**YOUR TASK**. Copy verbatim the block of lines in the entries below whose first line contains "2428436474 :: 2756734187" and whose last line contains "as a big-endian 64-bit integer. *)". Leave out all other lines.

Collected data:
(** * A shallow embedding of [blockchain3.py]

    The ledger / consensus core of the single-file blockchain node:
    [Blockchain.new_block], [new_transaction], [hash], [last_block],
    [proof_of_work], [valid_chain], [valid_proof], [register_node] and
    [resolve_conflicts].

    Conventions of the embedding.
    - A Python [int] is a [Z]; a Python [str] is a [string] whose characters
      are read as the code points 0..255.
    - A Python [float] is only ever produced by [time()] and consumed by
      [json.dumps]; it is carried as its [repr] text.
    - Library calls the program makes ([hashlib.sha256], [json.dumps],
      [urllib.parse.urlparse]) are written out as executable functions.
    - Exceptions are explicit: an operation returns a [result]. Effects on
      [self] are explicit state passing over the record [Blockchain]; the
      clock and the network are arguments. *)

From Stdlib Require Import ZArith String Ascii List Lia Bool.
From Stdlib Require DecimalString.
From stdpp Require Import base list gmap strings sorting.

Local Open Scope Z_scope.

(** ** [hashlib.sha256]: SHA-256 over 32-bit words held in [Z] *)

Module SHA256.

Definition mask32 : Z := 0xffffffff.

Definition add32 (x y : Z) : Z := Z.land (x + y) mask32.

Definition rotr (n x : Z) : Z :=
  Z.land (Z.lor (Z.shiftr x n) (Z.shiftl x (32 - n))) mask32.

Definition shr (n x : Z) : Z := Z.shiftr x n.

Definition Ch (x y z : Z) : Z :=
  Z.lxor (Z.land x y) (Z.land (Z.lxor x mask32) z).

Definition Maj (x y z : Z) : Z :=
  Z.lxor (Z.lxor (Z.land x y) (Z.land x z)) (Z.land y z).

Definition bsig0 (x : Z) : Z := Z.lxor (Z.lxor (rotr 2 x) (rotr 13 x)) (rotr 22 x).
Definition bsig1 (x : Z) : Z := Z.lxor (Z.lxor (rotr 6 x) (rotr 11 x)) (rotr 25 x).
Definition ssig0 (x : Z) : Z := Z.lxor (Z.lxor (rotr 7 x) (rotr 18 x)) (shr 3 x).
Definition ssig1 (x : Z) : Z := Z.lxor (Z.lxor (rotr 17 x) (rotr 19 x)) (shr 10 x).

(** The round constants: the first 32 bits of the fractional parts of the
    cube roots of the first 64 primes. *)
Definition K : list Z :=
  1116352408 :: 1899447441 :: 3049323471 :: 3921009573 ::
  961987163 :: 1508970993 :: 2453635748 :: 2870763221 ::
  3624381080 :: 310598401 :: 607225278 :: 1426881987 ::
  1925078388 :: 2162078206 :: 2614888103 :: 3248222580 ::
  3835390401 :: 4022224774 :: 264347078 :: 604807628 ::
  770255983 :: 1249150122 :: 1555081692 :: 1996064986 ::
  2554220882 :: 2821834349 :: 2952996808 :: 3210313671 ::
  3336571891 :: 3584528711 :: 113926993 :: 338241895 ::
  666307205 :: 773529912 :: 1294757372 :: 1396182291 ::
  1695183700 :: 1986661051 :: 2177026350 :: 2456956037 ::
  2730485921 :: 2820302411 :: 3259730800 :: 3345764771 ::
  3516065817 :: 3600352804 :: 4094571909 :: 275423344 ::
  430227734 :: 506948616 :: 659060556 :: 883997877 ::
  958139571 :: 1322822218 :: 1537002063 :: 1747873779 ::
  1955562222 :: 2024104815 :: 2227730452 :: 2361852424 ::
  2428436474 :: 2756734187 :: 3204031479 :: 3329325298 ::
  [].

(** The eight working variables [a..h], also the running digest. *)
Record regs : Type := Regs
  { ra : Z; rb : Z; rc : Z; rd : Z; re : Z; rf : Z; rg : Z; rh : Z }.

Definition H0 : regs :=
  Regs 0x6a09e667 0xbb67ae85 0x3c6ef372 0xa54ff53a
       0x510e527f 0x9b05688c 0x1f83d9ab 0x5be0cd19.

(** Padding: a [0x80] byte, zeros up to 56 modulo 64, then the bit length
    as a big-endian 64-bit integer. *)
Definition be_bytes (n : nat) (x : Z) : list Z :=
  map (fun i => Z.land (Z.shiftr x (8 * Z.of_nat i)) 0xff) (rev (seq 0 n)).

Definition pad (msg : list Z) : list Z :=
  let len := Z.of_nat (length msg) in
  msg ++ [0x80] ++ repeat 0 (Z.to_nat ((55 - len) mod 64)) ++ be_bytes 8 (8 * len).

(** Big-endian 32-bit words of a byte sequence. *)
Fixpoint words (bs : list Z) : list Z :=
  match bs with
  | b0 :: b1 :: b2 :: b3 :: rest =>
      Z.lor (Z.shiftl b0 24) (Z.lor (Z.shiftl b1 16) (Z.lor (Z.shiftl b2 8) b3))
      :: words rest
  | _ => []
  end.

(** One round. [win] is the sliding window [W(t) .. W(t+15)] of the
    message schedule. *)
Definition round (k : Z) (win : list Z) (r : regs) : regs :=
  let t1 := add32 (add32 (add32 (add32 (rh r) (bsig1 (re r)))
                                (Ch (re r) (rf r) (rg r))) k) (nth 0 win 0) in
  let t2 := add32 (bsig0 (ra r)) (Maj (ra r) (rb r) (rc r)) in
  Regs (add32 t1 t2) (ra r) (rb r) (rc r) (add32 (rd r) t1) (re r) (rf r) (rg r).

Definition slide (win : list Z) : list Z :=
  tl win ++
  [add32 (add32 (add32 (ssig1 (nth 14 win 0)) (nth 9 win 0))
                (ssig0 (nth 1 win 0))) (nth 0 win 0)].

Fixpoint rounds (ks win : list Z) (r : regs) : regs :=
  match ks with
  | [] => r
  | k :: ks' => rounds ks' (slide win) (round k win r)
  end.

Definition compress (h : regs) (block : list Z) : regs :=
  let r := rounds K block h in
  Regs (add32 (ra h) (ra r)) (add32 (rb h) (rb r))
       (add32 (rc h) (rc r)) (add32 (rd h) (rd r))
       (add32 (re h) (re r)) (add32 (rf h) (rf r))
       (add32 (rg h) (rg r)) (add32 (rh h) (rh r)).

(** The padded message is consumed sixteen words at a time; [n] counts
    the blocks. *)
Fixpoint blocks (n : nat) (ws : list Z) (h : regs) : regs :=
  match n with
  | O => h
  | S n' => blocks n' (skipn 16 ws) (compress h (firstn 16 ws))
  end.

Definition digest (msg : list Z) : regs :=
  let ws := words (pad msg) in
  blocks (length ws / 16)%nat ws H0.

Definition hex_digit (d : Z) : ascii :=
  ascii_of_N (Z.to_N (if d <? 10 then 48 + d else 87 + d)).

Definition hex_word (x : Z) : string :=
  fold_right (fun i s => String (hex_digit (Z.land (Z.shiftr x (4 * Z.of_nat i)) 0xf)) s)
             EmptyString (rev (seq 0 8)).

(** [hashlib.sha256(msg).hexdigest()]: 64 lower-case hexadecimal digits. *)
Definition hexdigest (msg : list Z) : string :=
  let r := digest msg in
  (hex_word (ra r) ++ hex_word (rb r) ++ hex_word (rc r) ++ hex_word (rd r) ++
   hex_word (re r) ++ hex_word (rf r) ++ hex_word (rg r) ++ hex_word (rh r))%string.

End SHA256.

(** ** Python strings *)

(** [str.encode()]: UTF-8 of a string of code points below 256. *)
Definition encode_char (c : ascii) : list Z :=
  let n := Z.of_N (N_of_ascii c) in
  if n <? 128 then [n]
  else [Z.lor 0xc0 (Z.shiftr n 6); Z.lor 0x80 (Z.land n 0x3f)].

Fixpoint encode (s : string) : list Z :=
  match s with
  | EmptyString => []
  | String c s' => encode_char c ++ encode s'
  end.

(** [str(n)] / [f'{n}'] for an [int]. *)
Definition str_int (n : Z) : string :=
  DecimalString.NilZero.string_of_int (Z.to_int n).

Definition sha256_hex (s : string) : string := SHA256.hexdigest (encode s).

(** ** [json.dumps] *)

(** The JSON-serialisable Python values. A [dict] is kept as its items in
    insertion order; its keys are strings and pairwise distinct. *)
#[warnings="-register-all"]
Inductive json : Type :=
  | JNull
  | JBool (b : bool)
  | JInt (n : Z)
  | JFloat (repr : string)
  | JStr (s : string)
  | JList (l : list json)
  | JDict (items : list (string * json)).

Definition dquote : ascii := "034"%char.
Definition backslash : ascii := "092"%char.

Definition hex4 (n : Z) : string :=
  fold_right (fun i s => String (SHA256.hex_digit (Z.land (Z.shiftr n (4 * Z.of_nat i)) 0xf)) s)
             EmptyString (rev (seq 0 4)).

(** One character of [py_encode_basestring_ascii]: everything outside
    [' '..'~'], the quote and the backslash are escaped. *)
Definition escape_char (c : ascii) : string :=
  let n := Z.of_N (N_of_ascii c) in
  if n =? 34 then String backslash (String dquote EmptyString)
  else if n =? 92 then String backslash (String backslash EmptyString)
  else if n =? 10 then String backslash "n"
  else if n =? 13 then String backslash "r"
  else if n =? 9 then String backslash "t"
  else if n =? 12 then String backslash "f"
  else if n =? 8 then String backslash "b"
  else if (n <? 32) || (126 <? n) then String backslash (String "u" (hex4 n))
  else String c EmptyString.

Fixpoint escape (s : string) : string :=
  match s with
  | EmptyString => EmptyString
  | String c s' => (escape_char c ++ escape s')%string
  end.

Definition encode_basestring_ascii (s : string) : string :=
  String dquote (escape s ++ String dquote EmptyString).

(** [sep.join(parts)] *)
Fixpoint join (sep : string) (parts : list string) : string :=
  match parts with
  | [] => EmptyString
  | [p] => p
  | p :: rest => (p ++ sep ++ join sep rest)%string
  end.

(** Order of the dictionary items under [sort_keys=True]: by key. *)
Definition key_le (a b : string * string) : Prop := String.le a.1 b.1.

#[global] Instance key_le_dec : RelDecision key_le.
Proof. intros a b. unfold key_le. apply _. Defined.

Definition sort_items (sort_keys : bool) (items : list (string * string))
  : list (string * string) :=
  if sort_keys then merge_sort key_le items else items.

Definition dump_item (kv : string * string) : string :=
  (encode_basestring_ascii kv.1 ++ ": " ++ kv.2)%string.

(** [json.dumps(j, sort_keys=sort_keys)] with the default separators and
    [ensure_ascii]. The values of a dictionary are rendered first and the
    rendered items are then ordered by key: the order looks at keys only,
    so this is the text the encoder produces by ordering the items first. *)
Fixpoint dumps (sort_keys : bool) (j : json) : string :=
  match j with
  | JNull => "null"
  | JBool true => "true"
  | JBool false => "false"
  | JInt n => str_int n
  | JFloat repr => repr
  | JStr s => encode_basestring_ascii s
  | JList l => "[" ++ join ", " (map (dumps sort_keys) l) ++ "]"
  | JDict items =>
      "{" ++ join ", " (map dump_item
                (sort_items sort_keys
                   (map (fun kv => (kv.1, dumps sort_keys kv.2)) items))) ++ "}"
  end%string.

(** ** The data model *)

(** The transaction dictionary built by [new_transaction]. *)
Record Transaction : Type := mkTransaction
  { sender : string; recipient : string; amount : Z }.

(** The block dictionary built by [new_block]; [timestamp] is the [repr] of
    the float returned by [time()]. *)
Record Block : Type := mkBlock
  { index : Z;
    timestamp : string;
    transactions : list Transaction;
    proof : Z;
    previous_hash : string }.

**RESPONSE BOX**.
  2428436474 :: 2756734187 :: 3204031479 :: 3329325298 ::
  [].

(** The eight working variables [a..h], also the running digest. *)
Record regs : Type := Regs
  { ra : Z; rb : Z; rc : Z; rd : Z; re : Z; rf : Z; rg : Z; rh : Z }.

Definition H0 : regs :=
  Regs 0x6a09e667 0xbb67ae85 0x3c6ef372 0xa54ff53a
       0x510e527f 0x9b05688c 0x1f83d9ab 0x5be0cd19.

(** Padding: a [0x80] byte, zeros up to 56 modulo 64, then the bit length
    as a big-endian 64-bit integer. *)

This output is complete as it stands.